It’s the last weekend of NaPo!
As always for the full post, click the day.
Our featured participant for the day is Put Out To Pasture, where the “repetition” poem for Day Twenty-Six leans in, hard.
Today’s video resource is this droll tutorial that promises to teach you poetry techniques in 30 minutes. It may seem a bit silly, but there’s a lot of technical detail packed into that half hour! If you’ve always had trouble distinguishing alliteration from assonance, or understanding how the heck to “scan” a poem for metrical stress, this may help clear things up. At they very least, it will make you smile.
And now for our prompt. Our video resource for the day promises to teach you everything you need to know to write a Shakespearean sonnet, but I’m not going to ask you to do that, exactly. Instead, I’d like to challenge you to “remix” a Shakespearean sonnet. Here’s all of Shakespeare’s sonnets. You can pick a line you like and use it as the genesis for a new poem. Or make a “word bank” out of a sonnet, and try to build a new poem using the same words (or mostly the same words) as are in the poem. Or you could try to write a new poem that expresses the same idea as one of Shakespeare’s sonnets, like “hey baby, this poem will make you immortal” (Sonnet XVIII) or “I’m really bad at saying I love you but maybe if I look at you adoringly, you’ll understand what I mean” (Sonnet XXIII). If you’re feeling both silly and ambitious, you might try writing an anagram-sonnet, like K. Silem Mohammad has done here.
NaPo Process Notes

Photo by Pixabay on Pexels.com
Once again, I read the post from bed this morning on my phone – knowing that I wouldn’t have time to act on it as today was our meeting for Worcester Poetry Film Collective and I was very excited about sharing some of the 12 animations I have made over the past month!

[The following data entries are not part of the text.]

(* ===== verification/_CoqProject ===== *)
-Q . S2P
Prelude.v
PyText.v
PyVal.v
Regex.v
Redaction.v
Enums.v
Models.v
Kernel.v
Domain.v
CanonicalJson.v
Events.v
EventLog.v
Identity.v
Policy.v
Approvals.v
RateLimit.v
CircuitBreaker.v
Urls.v
ActionState.v
ActionGateway.v
ActionService.v
ActionWorker.v
ActionFrame.v
ActionSpec.v
ActionInvariant.v
ActionRefinement.v
ActionPosts.v
ActionHistory.v
ActionOperations.v
CollaborationService.v
CollaborationFacts.v
CollaborationHistory.v
AgentSpec.v
TurnRequest.v
WorkspaceState.v
TaskContracts.v
RunIntents.v
IntentResolution.v
RunIntentFacts.v
IntentHistory.v
ThreadFacts.v
ConversationContext.v
WorkspaceService.v
ConversationFacts.v
RunWorker.v
WorkspaceFacts.v
WorkspaceKeeps.v
Clarifications.v
WorkspaceOperations.v
WorkspaceTurns.v
WorkspaceHistory.v
WorkspaceSample.v
AppServer.v
AppServerFacts.v
MemoryService.v
MemoryFacts.v
MemoryContext.v
MemoryHistory.v
MemoryOperations.v
RobotTransport.v
RobotGateway.v
OutboxService.v
OutboxDispatch.v
OutboxSample.v
OutboxFacts.v
OutboxSettles.v
OutboxJobs.v
OutboxHistory.v
OutboxLiveness.v
WorkflowSpec.v
AutomationState.v
AutomationService.v
AutomationApi.v
AutomationWorker.v
AutomationInvariant.v
AutomationFacts.v
AutomationKeeps.v
AutomationAdvance.v
AutomationProgress.v
AutomationHistory.v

I did manage to read the participant site poem and have a quick panic over Shakespearean sonnets – which are hard enough without the additional challenge of remix/modernisation. I didn’t have time to tackle a half hour video as I only had an hour to get up and out.

Photo by Miguel u00c1. Padriu00f1u00e1n on Pexels.com
This evening I re-read Maxie Jane’s poem She Wore Armor, which was inspired by Joy Harjo’s “She Had Some Horses”, which you can find here. It wasn’t a poem I knew, but as far as repetition goes it was a perfect influence/starting point.

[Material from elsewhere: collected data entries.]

Lemma head_elem {A} (l : list A) x : head l = Some x → x ∈ l.
Proof. destruct l; simpl; [done|]. intros [= ->]. left. Qed.

Lemma filter_none {A} (P : A → Prop) `{∀ x, Decision (P x)} l :
  (∀ x, x ∈ l → ¬ P x) → filter P l = [].
Proof.
  induction l as [|x l IH]; intros Hl; [done|].
  rewrite filter_cons_False by (apply Hl; left). apply IH. intros y Hy. apply Hl. by right.
Qed.

(** In a sorted list the elements of a downward closed set come first. *)
Lemma sorted_prefix {A} (R : A → A → Prop) (P : A → Prop) `{∀ x, Decision (P x)} l :
  (∀ x y, x ∈ l → y ∈ l → R x y → P y → P x) → StronglySorted R l → filter P l = take (length (filter P l)) l.
Proof.
  intros HP Hs. induction Hs as [|x l Hs IH Hall]; [done|]. rewrite filter_cons. case_decide as Hx; csimpl.
  - rewrite <-IH; [done|]. intros y z Hy Hz. apply HP; by right.
  - assert (filter P l = []) as ->; [|done]. apply filter_none. intros y Hin Hy. rewrite Forall_forall in Hall.
    apply Hx, (HP x y); [left|by right|by apply Hall|done].
Qed.

Lemma NoDup_middle {A} (l1 l2 : list A) x : NoDup (l1 ++ x :: l2) → x ∉ l1 ++ l2 ∧ NoDup (l1 ++ l2).
Proof. by rewrite <-Permutation_middle, NoDup_cons. Qed.

(** ** Booleans *)

Lemma existsb_true {A} (f : A → bool) l : existsb f l = true ↔ ∃ x, x ∈ l ∧ f x = true.
Proof. rewrite existsb_exists. by setoid_rewrite list_elem_of_In. Qed.

Lemma forallb_true {A} (f : A → bool) l : forallb f l = true ↔ ∀ x, x ∈ l → f x = true.
Proof. rewrite forallb_forall. by setoid_rewrite list_elem_of_In. Qed.

Create HintDb obsion.
Create Rewrite HintDb obsion_rw.
#[export] Hint Resolve head_elem : obsion.
(** ** Lists *)

Lemma find_last {A} (f : A → bool) l x : (∀ y, y ∈ l → f y = false) → f x = true → List.find f (l ++ [x]) = Some x.
Proof.
  intros Hl Hx. induction l as [|y l IH]; cbn; [by rewrite Hx|]. rewrite (Hl y) by by left. apply IH. intros z Hz.
  apply Hl. by right.
Qed.

Lemma find_Some {A} (f : A → bool) l x : List.find f l = Some x → x ∈ l ∧ f x = true.
Proof. intros [Hin Hf]%find_some. split; [by apply list_elem_of_In|done]. Qed.

Lemma filter_sublist {A} (f : A → bool) l : sublist (List.filter f l) l.
Proof. induction l as [|x l IH]; cbn; [constructor|]. destruct (f x); by constructor. Qed.

Lemma singleton_or_not {A} (l : list A) : (∃ x, l = [x]) ∨ ¬ ∃ x, l = [x].
Proof. destruct l as [|x [|]]; [right; by intros [] |left; by exists x|right; by intros []]. Qed.

Lemma Forall2_fmap_same {A B} (R : A → A → Prop) (f : A → B) l l' :
  Forall2 R l l' → (∀ x y, R x y → f y = f x) → f <$> l' = f <$> l.
Proof. intros Hl Hf. induction Hl as [|x y l l' Hx _ IH]; [done|]. cbn. by rewrite IH, (Hf _ _ Hx). Qed.

Lemma zip_fst_snd {A B} (l : list (A * B)) : zip l.*1 l.*2 = l.
Proof. induction l as [|[a b] l IH]; cbn; [done|by f_equal]. Qed.

Lemma alter_insert_row {K} `{Countable K} {A} (f : A → A) i (m : gmap K A) x :
  m !! i = Some x → alter f i m = <[i := f x]> m.
Proof. intros Hx. apply map_eq. intros j. rewrite lookup_alter, lookup_insert. case_decide; [|done]. subst. by rewrite Hx. Qed.

#[export] Hint Rewrite @elem_of_rows @elem_of_select @elem_of_order_by : obsion_rw.

(** Unfold record updates so that projections of an updated row reduce. *)
Ltac rec_simpl := unfold set, const in *; cbn in *.

(** Split a boolean condition of the source into its parts. *)
Ltac split_bool :=
  repeat match goal with
  | H : _ && _ = true |- _ => apply andb_true_iff in H as [? ?]
  | H : _ || _ = false |- _ => apply orb_false_iff in H as [? ?]
  | H : negb _ = true |- _ => apply negb_true_iff in H
  | H : negb _ = false |- _ => apply negb_false_iff in H
  | H : bool_decide _ = true |- _ => apply bool_decide_eq_true in H
  | H : bool_decide _ = false |- _ => apply bool_decide_eq_false in H
  end.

With Maxie’s poem I liked the fact that although this armour could be literal – it isn’t – also the amount of times in life we wear it – and to see all the listed examples and to meet some of them with a knowing hmmm, Thought provoking and intense. It was good to revisit Put Out to Pasture, one of the participating sites I chose to visit and blog about on Day 20 of NaPo.
I then set aside half an hour to watch the video resource. It was good revision and easy to follow. I liked the example villanelle and they clearly showed the rhyming scheme in a colour coded system.

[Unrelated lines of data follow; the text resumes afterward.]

(* ===== verification/PyText.v ===== *)
(** * Python text: the [str] operations the control plane relies on

    A [str] is a [string] of bytes, the UTF-8 encoding of the text.  Character
    classes (white space, letter case) are those of ASCII; every byte from 128 on
    is an ordinary character.  UUIDs are numbers and print in the canonical
    8-4-4-4-12 form; instants are microseconds since the Unix epoch, in UTC. *)

From S2P Require Import Prelude.
From stdpp Require Export pretty.
From Stdlib Require Export Ascii.
From Stdlib Require String.

Abbreviation chars := String.list_ascii_of_string.
Abbreviation of_chars := String.string_of_list_ascii.

Definition code (c : ascii) : N := N_of_ascii c.

Definition in_range (lo hi : N) (c : ascii) : bool := (lo <=? code c)%N && (code c <=? hi)%N.

Definition is_upper : ascii → bool := in_range 65 90.
Definition is_lower : ascii → bool := in_range 97 122.
Definition is_digit : ascii → bool := in_range 48 57.
(** [str.isspace] on ASCII: tab to carriage return, the four separators, space. *)
Definition is_space (c : ascii) : bool := in_range 9 13 c || in_range 28 32 c.
(** A Unicode word character [\w]; bytes above 127 belong to letters. *)
Definition is_word (c : ascii) : bool :=
  is_upper c || is_lower c || is_digit c || (code c =? 95)%N || (128 <=? code c)%N.

Definition lower_char (c : ascii) : ascii :=
  if is_upper c then ascii_of_N (code c + 32) else c.
Definition upper_char (c : ascii) : ascii :=
  if is_lower c then ascii_of_N (code c - 32) else c.

(** [s.lower()], which is [s.casefold()] on ASCII, and [s.upper()]. *)
Definition lower (s : string) : string := of_chars (map lower_char (chars s)).
Definition upper (s : string) : string := of_chars (map upper_char (chars s)).

Fixpoint drop_spaces (l : list ascii) : list ascii :=
  match l with
  | [] => []
  | c :: l' => if is_space c then drop_spaces l' else l
  end.

(** [s.strip()] *)
Definition strip (s : string) : string :=
  of_chars (reverse (drop_spaces (reverse (drop_spaces (chars s))))).

(** [s.split(c)] for a one-character separator. *)
Fixpoint split_chars (sep : ascii) (acc : list ascii) (l : list ascii) : list string :=
  match l with
  | [] => [of_chars (reverse acc)]
  | c :: l' =>
      if bool_decide (c = sep) then of_chars (reverse acc) :: split_chars sep [] l'
      else split_chars sep (c :: acc) l'
  end.
Definition split (sep : ascii) (s : string) : list string := split_chars sep [] (chars s).

(** [sep.join(l)] *)
Fixpoint join (sep : string) (l : list string) : string :=
  match l with
  | [] => ""
  | [s] => s
  | s :: l' => s +:+ sep +:+ join sep l'
  end.

(** [c in s] for one character, [p in s] for a substring. *)
Definition has_char (c : ascii) (s : string) : bool :=
  existsb (λ d, bool_decide (d = c)) (chars s).

Fixpoint contains (p s : string) : bool :=
  String.prefix p s || match s with
                       | EmptyString => false
                       | String.String _ s' => contains p s'
                       end.

(** Truth of a [str]. *)
Definition truthy (s : string) : bool := negb (bool_decide (s = "")).

(** [len(s)]: the bytes of a UTF-8 text that start a code point. *)
Definition py_len (s : string) : Z :=
  Z.of_nat (length (List.filter (λ c, negb (in_range 128 191 c)) (chars s))).

(** [s[:k]]: the first [k] code points, with the bytes that continue them. *)
Fixpoint take_points (k : nat) (l : list ascii) : list ascii :=
  match l with
  | [] => []
  | a :: l' =>
      if in_range 128 191 a then a :: take_points k l'
      else match k with O => [] | S k' => a :: take_points k' l' end
  end.
Definition py_take (k : nat) (s : string) : string := of_chars (take_points k (chars s)).

(** ** Numbers, UUIDs and instants as text *)

Definition int_str (z : Z) : string := pretty z.

Definition hex_digit (n : N) : ascii :=
  if (n <? 10)%N then ascii_of_N (48 + n) else ascii_of_N (87 + n).

(** The [k] least significant hexadecimal digits of [n], most significant first. *)
Fixpoint hex_acc (k : nat) (n : N) (acc : list ascii) : list ascii :=
  match k with
  | O => acc
  | S k' => hex_acc k' (n / 16)%N (hex_digit (n mod 16)%N :: acc)
  end.
Definition hex (k : nat) (n : N) : string := of_chars (hex_acc k n []).

Abbreviation uuid := N (only parsing).

(** [str(u)] *)
Definition uuid_str (u : uuid) : string :=
  join "-" [ hex 8 (u / 2 ^ 96)%N; hex 4 (u / 2 ^ 80)%N; hex 4 (u / 2 ^ 64)%N;
             hex 4 (u / 2 ^ 48)%N; hex 12 u ].

Definition hex_value (c : ascii) : option N :=
  if is_digit c then Some (code c - 48)%N
  else if in_range 97 102 c then Some (code c - 87)%N
  else if in_range 65 70 c then Some (code c - 55)%N
  else None.

(** Digits, with single underscores between them; [last] says that a digit was just read. *)
Fixpoint hex_digits (last : bool) (l : list ascii) (acc : N) : option N :=
  match l with
  | [] => if last then Some acc else None
  | "_"%char :: l' => if last then hex_digits false l' acc else None
  | c :: l' => match hex_value c with
               | Some d => hex_digits true l' (16 * acc + d)%N
               | None => None
               end
  end.

(** [int(s, 16)] of a text without a minus sign: white space around it, a plus sign, and a
    prefix [0x] are accepted; [None] is the [ValueError]. *)
Definition int_16 (s : string) : option N :=
  let l := chars (strip s) in
  let l := match l with "+"%char :: l' => l' | _ => l end in
  match l with
  | "0"%char :: ("x" | "X")%char :: "_"%char :: l' => hex_digits false l' 0
  | "0"%char :: ("x" | "X")%char :: l' => hex_digits false l' 0
  | _ => hex_digits false l 0
  end.

(** [s.replace(p, "")]: what is left after each occurrence, from the left, is skipped. *)
Fixpoint remove_chars (skip : nat) (p : string) (l : list ascii) : list ascii :=
  match l with
  | [] => []
  | c :: l' =>
      match skip with
      | S k => remove_chars k p l'
      | O => if String.prefix p (of_chars l) then remove_chars (String.length p - 1) p l'
             else c :: remove_chars 0 p l'
      end
  end.

Fixpoint drop_braces (l : list ascii) : list ascii :=
  match l with
  | ("{" | "}")%char :: l' => drop_braces l'
  | _ => l
  end.

(** [UUID(s)], which drops [urn:], [uuid:], braces around the text, and hyphens; [None] is
    the [ValueError]. *)
Definition parse_uuid (s : string) : option uuid :=
  let l := remove_chars 0 "uuid:" (remove_chars 0 "urn:" (chars s)) in
  let l := rev (drop_braces (rev (drop_braces l))) in
  let digits := of_chars (filter (λ c, negb (bool_decide (c = "-"%char))) l) in
  if (py_len digits =? 32)%Z then int_16 digits else None.

(** Left-pad the decimal form of [n] with zeros to [w] characters. *)
Fixpoint zeros (k : nat) : string :=
  match k with O => "" | S k' => String.String "0" (zeros k') end.
Definition pad (w : nat) (n : Z) : string :=
  let d := int_str n in zeros (w - String.length d) +:+ d.

Definition microsecond : Z := 1.
Definition second : Z := 1000000.
Definition minute : Z := 60 * second.
Definition day_us : Z := 86400 * second.

(** The proleptic Gregorian date of a day number counted from 1970-01-01. *)
Definition civil_of_days (days : Z) : Z * Z * Z :=
  let z := (days + 719468)%Z in
  let era := (z / 146097)%Z in
  let doe := (z - era * 146097)%Z in
  let yoe := ((doe - doe / 1460 + doe / 36524 - doe / 146096) / 365)%Z in
  let doy := (doe - (365 * yoe + yoe / 4 - yoe / 100))%Z in
  let mp := ((5 * doy + 2) / 153)%Z in
  let d := (doy - (153 * mp + 2) / 5 + 1)%Z in
  let m := (if mp <? 10 then mp + 3 else mp - 9)%Z in
  ((if m <=? 2 then yoe + era * 400 + 1 else yoe + era * 400)%Z, m, d).

(** [t.isoformat()] of an instant in UTC, without its offset. *)
Definition iso_local (t : Z) : string :=
  let '(y, m, d) := civil_of_days (t / day_us)%Z in
  let us := (t mod day_us)%Z in
  let s := (us / second)%Z in
  let frac := (us mod second)%Z in
  pad 4 y +:+ "-" +:+ pad 2 m +:+ "-" +:+ pad 2 d +:+ "T" +:+
  pad 2 (s / 3600)%Z +:+ ":" +:+ pad 2 ((s / 60) mod 60)%Z +:+ ":" +:+ pad 2 (s mod 60)%Z +:+
  (if (frac =? 0)%Z then "" else "." +:+ pad 6 frac).

Definition isoformat (t : Z) : string := iso_local t +:+ "+00:00".

Example isoformat_epoch : isoformat 0 = "1970-01-01T00:00:00+00:00".
Proof. reflexivity. Qed.
Example isoformat_leap : isoformat (951782399 * second + 42)%Z = "2000-02-28T23:59:59.000042+00:00".
Proof. vm_compute. reflexivity. Qed.
Example uuid_str_one : uuid_str 1 = "00000000-0000-0000-0000-000000000001".
Proof. vm_compute. reflexivity. Qed.
Example parse_uuid_str : parse_uuid (uuid_str 123456789012345678901234567890) = Some 123456789012345678901234567890%N.
Proof. vm_compute. reflexivity. Qed.
Example parse_uuid_forms :
  parse_uuid <$> ["{00000000-0000-0000-0000-00000000000A}"; "urn:uuid:0000000000000000000000000000000a";
                  "0x00000000000000000000000000000A"; "0_0_0000000000000000000000000000"; "a"]
  = [Some 10%N; Some 10%N; Some 10%N; Some 0%N; None].
Proof. vm_compute. reflexivity. Qed.

(** ** Laws *)

Lemma of_chars_inj l1 l2 : of_chars l1 = of_chars l2 → l1 = l2.
Proof.
  intros H. rewrite <- (String.list_ascii_of_string_of_list_ascii l1), H.
  apply String.list_ascii_of_string_of_list_ascii.
Qed.

Lemma chars_of_chars l : chars (of_chars l) = l.
Proof. apply String.list_ascii_of_string_of_list_ascii. Qed.

Lemma drop_spaces_idemp l : drop_spaces (drop_spaces l) = drop_spaces l.
Proof. induction l as [|c l IH]; simpl; [done|]. destruct (is_space c) eqn:E; simpl; [done|by rewrite E]. Qed.

Lemma drop_spaces_suffix l : drop_spaces l `suffix_of` l.
Proof.
  induction l as [|c l IH]; simpl; [done|]. destruct (is_space c); [|done].
  by apply suffix_cons_r.
Qed.

(** A list that starts with a non-space keeps its start when spaces are dropped
    from its end. *)
Lemma drop_spaces_reverse_head l :
  drop_spaces l = l → drop_spaces (reverse (drop_spaces (reverse l))) = reverse (drop_spaces (reverse l)).
Proof.
  intros Hl. destruct l as [|c l]; [done|].
  simpl in Hl. destruct (is_space c) eqn:E.
  { pose proof (suffix_length _ _ (drop_spaces_suffix l)) as Hlen. rewrite Hl in Hlen. simpl in Hlen. lia. }
  rewrite reverse_cons.
  assert (∀ m, ∃ m', drop_spaces (m ++ [c]) = m' ++ [c]) as Hc.
  { induction m as [|d m [m' IH]]; simpl.
    - exists []. by rewrite E.
    - destruct (is_space d); [by exists m'|]. by exists (d :: m). }
  destruct (Hc (reverse l)) as [m' ->]. rewrite reverse_app. simpl. by rewrite E.
Qed.

Lemma strip_idemp s : strip (strip s) = strip s.
Proof.
  unfold strip. rewrite chars_of_chars. f_equal.
  set (l := drop_spaces (chars s)).
  rewrite (drop_spaces_reverse_head l) by apply drop_spaces_idemp.
  by rewrite reverse_involutive, drop_spaces_idemp.
Qed.

#[export] Hint Rewrite strip_idemp chars_of_chars : obsion_rw.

I also watched the following video, which played afterwards. Some good tips – especially for people beginning to write.
Then I took a deep breath and set out to write today’s poem.
On Writing
This evening, I have spent several hours making a new animation, so I am sitting down (quietly) now with NaPo to meet the challenge. Remember, if you feel this prompt is too tricky – it is optional. I am going to push through it though!
I couldn’t download the free e-book – well I could download, but not read. So I read the html online. I could have spent the night reading. Although the sonnet is not a favourite genre to write, I do enjoy reading Shakespeare. The NaPo prompt gave several ideas for staring points for today’s writing. I decided to scan the sonnets for lines and saved them on a word document. The idea of re-writing using these lines only became appealing.
At the end of 20 minutes, I had read 12 sonnets and collected 6 lines. I scrolled to the end of the book and copied an entire sonnet, Sonnet 109.
Like every sonnet I have ever written *and I can count them on just over 1 hand… I am not entirely happy with the result, although I have mastered the iambic pentameter and even found lines falling out of my head in perfect 10 syllable formation, I am not convinced by the poem. It feels forced.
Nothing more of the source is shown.